Redditor TorteDeLimi posted a video (below) showing his new Switch Lite display symptoms of “joystick drift.” Assuming the video is real and not just a calibration issue, this could be a serious problem for Nintendo. At least with the original Switch, the JoyCons are a separate easily replaced component. The Switch Lite has integrated controllers requiring repair instead of simple controller replacement.
When JoyCons fail out of warranty, users have two solutions — buy a new set of controllers for around $70, or repair the faulty components themselves. The parts are readily available on Amazon for about $14, and replacing them is simple. It does void your warranty on the JoyCons but not on the console itself. DIY-ing your Lite controllers is not as straightforward.

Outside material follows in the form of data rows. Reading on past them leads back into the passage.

(** X9: the three table scans never look at the error with which the driver
    may end a result set: two stores that deliver the same rows get the same
    result, however their result sets end. *)
Theorem scans_ignore_final_error `{Driver} (d d' : chatDB)
    (contactMap : gmap string Card) (chatID : Z) :
  (∀ rs rs', exec (DB d) handleQuery = inr rs →
             exec (DB d') handleQuery = inr rs' → rows rs = rows rs' →
             GetHandleMap d contactMap = GetHandleMap d' contactMap) ∧
  (∀ rs rs', exec (DB d) chatQuery = inr rs →
             exec (DB d') chatQuery = inr rs' → rows rs = rows rs' →
             GetChats d contactMap = GetChats d' contactMap) ∧
  (∀ rs rs', exec (DB d) (messageIDsQuery chatID) = inr rs →
             exec (DB d') (messageIDsQuery chatID) = inr rs' →
             rows rs = rows rs' →
             GetMessageIDs d chatID = GetMessageIDs d' chatID).
Proof.
  split; [|split]; intros rs rs' Hd Hd' Hrows.
  - rewrite !GetHandleMap_run, Hd, Hd', Hrows.
    by rewrite (forNext_atEnd (handlesBody contactMap) (failure rs) (failure rs')).
  - rewrite !GetChats_unfold, Hd, Hd', Hrows.
    by rewrite (forNext_atEnd (chatsBody contactMap) (failure rs) (failure rs')).
  - rewrite !GetMessageIDs_unfold, Hd, Hd', Hrows.
    by rewrite (forNext_atEnd (messageIDsBody chatID) (failure rs) (failure rs')).
Qed.

Lemma scans_ignore_final_error_witness :
  let sound := @mkDB cellDriver (λ _, inr (@mkResultSet cellDriver [[Integer 9]] None)) in
  let broken := @mkDB cellDriver (λ _,
                  inr (@mkResultSet cellDriver [[Integer 9]]
                         (Some (New "disk I/O error")))) in
  @GetMessageIDs cellDriver (NewChatDB sound "Me") 4
  = @GetMessageIDs cellDriver (NewChatDB broken "Me") 4.
Proof.
  intros sound broken.
  apply (proj2 (proj2 (@scans_ignore_final_error cellDriver
                         (NewChatDB sound "Me") (NewChatDB broken "Me") ∅ 4))
           (@mkResultSet cellDriver [[Integer 9]] None)
           (@mkResultSet cellDriver [[Integer 9]] (Some (New "disk I/O error"))));
    reflexivity.
Defined.

(* ===================================================================== *)
(** * Labels are never blank *)
(* ===================================================================== *)

Lemma resolveHandle_not_empty (contactMap : gmap string Card) (handle : string) :
  handle ≠ "" → resolveHandle contactMap handle ≠ "".
Proof.
  intros Hne. unfold resolveHandle.
  destruct (contactMap !! handle) as [card|]; [|done].
  destruct (CardName card) as [name|]; [|done].
  by destruct (String.eqb_spec (GivenName name) "").
Qed.

Lemma resolveChat_not_empty (contactMap : gmap string Card) id guid name displayName :
  name ≠ "" →
  DisplayName (resolveChat contactMap (id, guid, name, displayName)) ≠ "".
Proof.
  intros Hne. cbn [resolveChat DisplayName].
  set (base := if String.eqb displayName "" then name else displayName).
  assert (base ≠ "") as Hbase.
  { subst base. by destruct (String.eqb_spec displayName ""). }
  destruct (contactMap !! base) as [card|]; [|done]. cbn zeta.
  by destruct (String.eqb_spec (PreferredValue card FieldFormattedName) "").
Qed.

(** X10: when no chat row has an empty chat identifier, no returned [Chat]
    has an empty display name, whatever the display-name column and the
    contact map hold. *)
Theorem GetChats_display_name_not_empty `{Driver} (d : chatDB)
    (contactMap : gmap string Card) rs xs :
  exec (DB d) chatQuery = inr rs →
  chatRows (rows rs) xs →
  (∀ id guid name displayName, (id, guid, name, displayName) ∈ xs → name ≠ "") →
  ∃ chats,
    GetChats d contactMap = (Some chats, None) ∧
    ∀ chat, chat ∈ chats → DisplayName chat ≠ "".
Proof.
  intros Hexec Hrows Hnames. exists (resolveChat contactMap <$> xs).
  split.
  { rewrite GetChats_unfold, Hexec.
    by rewrite (chats_loop_decoded contactMap _ (rows rs) xs []). }
  intros chat ([[[id guid] name] displayName] & -> & Hin)%list_elem_of_fmap.
  apply resolveChat_not_empty. by apply (Hnames id guid name displayName).
Qed.

Lemma GetChats_display_name_not_empty_witness :
  let rws := [[Integer 1; Text "g1"; Text "chat123"; Text ""]] in
  ∃ chats,
    @GetChats cellDriver (NewChatDB (storeWith chatQuery rws) "Me")
      {["chat123" := alice]} = (Some chats, None) ∧
    ∀ chat, chat ∈ chats → DisplayName chat ≠ "".
Proof.
  intros rws.
  apply (@GetChats_display_name_not_empty cellDriver
           (NewChatDB (storeWith chatQuery rws) "Me") {["chat123" := alice]}
           (@mkResultSet cellDriver rws None) [(1%Z, "g1", "chat123", "")]
           eq_refl ltac:(repeat constructor)).
  intros id guid name displayName Hin.
  apply list_elem_of_singleton in Hin. injection Hin as _ _ -> _. discriminate.
Defined.

(** X11: when the handle rows have distinct identifiers and no empty
    address, no value of the returned map is empty. *)
Theorem GetHandleMap_label_not_empty `{Driver} (d : chatDB)
    (contactMap : gmap string Card) rs (xs : list (Z * string)) :
  exec (DB d) handleQuery = inr rs →
  handleRows (rows rs) xs →
  NoDup xs.*1 →
  (∀ handleID address, (handleID, address) ∈ xs → address ≠ "") →
  ∃ handleMap : gmap Z string,
    GetHandleMap d contactMap = (Some handleMap, None) ∧
    ∀ handleID label, handleMap !! handleID = Some label → label ≠ "".
Proof.
  intros Hexec Hrows Hnd Haddr. eexists.
  split; [by apply GetHandleMap_distinct with rs|].
  intros handleID label Hlookup.
  apply elem_of_list_to_map_2 in Hlookup.
  apply list_elem_of_fmap in Hlookup as ([k address] & [= -> ->] & Hin).
  apply resolveHandle_not_empty. by apply (Haddr k).
Qed.

Lemma GetHandleMap_label_not_empty_witness :
  let rws := [[Integer 1; Text "+15551234567"]] in
  ∃ handleMap : gmap Z string,
    @GetHandleMap cellDriver (NewChatDB (storeWith handleQuery rws) "Me")
      {["+15551234567" := smiths]} = (Some handleMap, None) ∧
    ∀ handleID label, handleMap !! handleID = Some label → label ≠ "".
Proof.
  intros rws.
  apply (@GetHandleMap_label_not_empty cellDriver
           (NewChatDB (storeWith handleQuery rws) "Me")
           {["+15551234567" := smiths]}
           (@mkResultSet cellDriver rws None) [(1%Z, "+15551234567")]
           eq_refl ltac:(repeat constructor)).
  - apply (bool_decide_unpack (NoDup [1%Z])). vm_compute. exact I.
  - intros handleID address Hin.
    apply list_elem_of_singleton in Hin. injection Hin as _ ->. discriminate.
Defined.

(* ===================================================================== *)
(** * The contact map *)
(* ===================================================================== *)

Lemma handles_loop_contacts `{Driver} (contactMap contactMap' : gmap string Card)
    e rws :
  (∀ cols (handleID : Z) (handle : string),
     cols ∈ rws → scanRow [ptrInt; ptrString] cols = inr (handleID, (handle, tt)) →
     contactMap !! handle = contactMap' !! handle) →
  ∀ acc, forNext (handlesBody contactMap) e rws acc =
         forNext (handlesBody contactMap') e rws acc.
Proof.
  induction rws as [|cols rws IH]; intros Hagree acc; cbn [forNext]; [done|].
  unfold handlesBody at 1 3. rewrite !Scan_fetched.
  destruct (scanRow [ptrInt; ptrString] cols)
    as [cause|(handleID & handle & [])] eqn:Hscan; [done|].
  case_decide; [done|].
  assert (resolveHandle contactMap handle = resolveHandle contactMap' handle) as ->.
  { unfold resolveHandle.
    assert (contactMap !! (handle : string) = contactMap' !! (handle : string))
      as -> by (apply (Hagree cols handleID handle); [apply elem_of_cons; by left|done]).
    done. }
  apply IH. intros cols' k h Hin. apply Hagree. apply elem_of_cons. by right.
Qed.

(** X13: [GetHandleMap] consults the contact map only under the addresses of
    the handle rows: two contact maps that agree on those addresses give the
    same result. *)
Theorem GetHandleMap_contacts_by_address `{Driver} (d : chatDB)
    (contactMap contactMap' : gmap string Card) :
  (∀ rs cols (handleID : Z) (handle : string),
     exec (DB d) handleQuery = inr rs → cols ∈ rows rs →
     scanRow [ptrInt; ptrString] cols = inr (handleID, (handle, tt)) →
     contactMap !! handle = contactMap' !! handle) →
  GetHandleMap d contactMap = GetHandleMap d contactMap'.
Proof.
  intros Hagree. rewrite !GetHandleMap_run.
  destruct (exec (DB d) handleQuery) as [cause|rs] eqn:Hexec; [done|].
  rewrite (handles_loop_contacts contactMap contactMap'); [done|].
  intros cols handleID handle. by apply Hagree.
Qed.

Lemma GetHandleMap_contacts_by_address_witness :
  let rws := [[Integer 1; Text "+15551234567"]] in
  let d := @NewChatDB cellDriver (storeWith handleQuery rws) "Me" in
  @GetHandleMap cellDriver d ∅
  = @GetHandleMap cellDriver d {["carol@example.com" := alice]}.
Proof.
  intros rws d.
  apply (@GetHandleMap_contacts_by_address cellDriver d ∅
           {["carol@example.com" := alice]}).
  intros rs cols handleID handle [= <-] Hin Hscan.
  apply list_elem_of_singleton in Hin. subst cols.
  injection Hscan as _ <-. reflexivity.
Defined.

YouTube channel Spawn Wave did a teardown of a Switch Lite and reports that Nintendo appears to have used the same joystick switches that it uses for the JoyCons. A closer look at the mechanisms, however, revealed a different part number than the ones used in the other controllers. Whether this is because the company attempted to fix the drift problem or it is just a matter of "same part, different device" is unknown.
Regardless, repairing the problem sticks on the Lite looks to be a pain. Getting to the joystick mechanisms pretty much requires a complete disassembly. The repair is much more complicated than simply replacing the faulty sticks on the JoyCons. it also voids your warranty of the entire handheld in the process. Users are better off sending in their Switch Lite for a warranty repair.
So far, Nintendo has not officially addressed the problem in the original JoyCons, even in the face of a class action lawsuit. It also has not commented on the apparent issue with the Lite. Perhaps a fresh dose of returns of the new handheld-only device will spur it into action on both fronts.
Then again, maybe it is nothing more than a calibration issue in this case. We'll have to wait and see if more users report the same problem.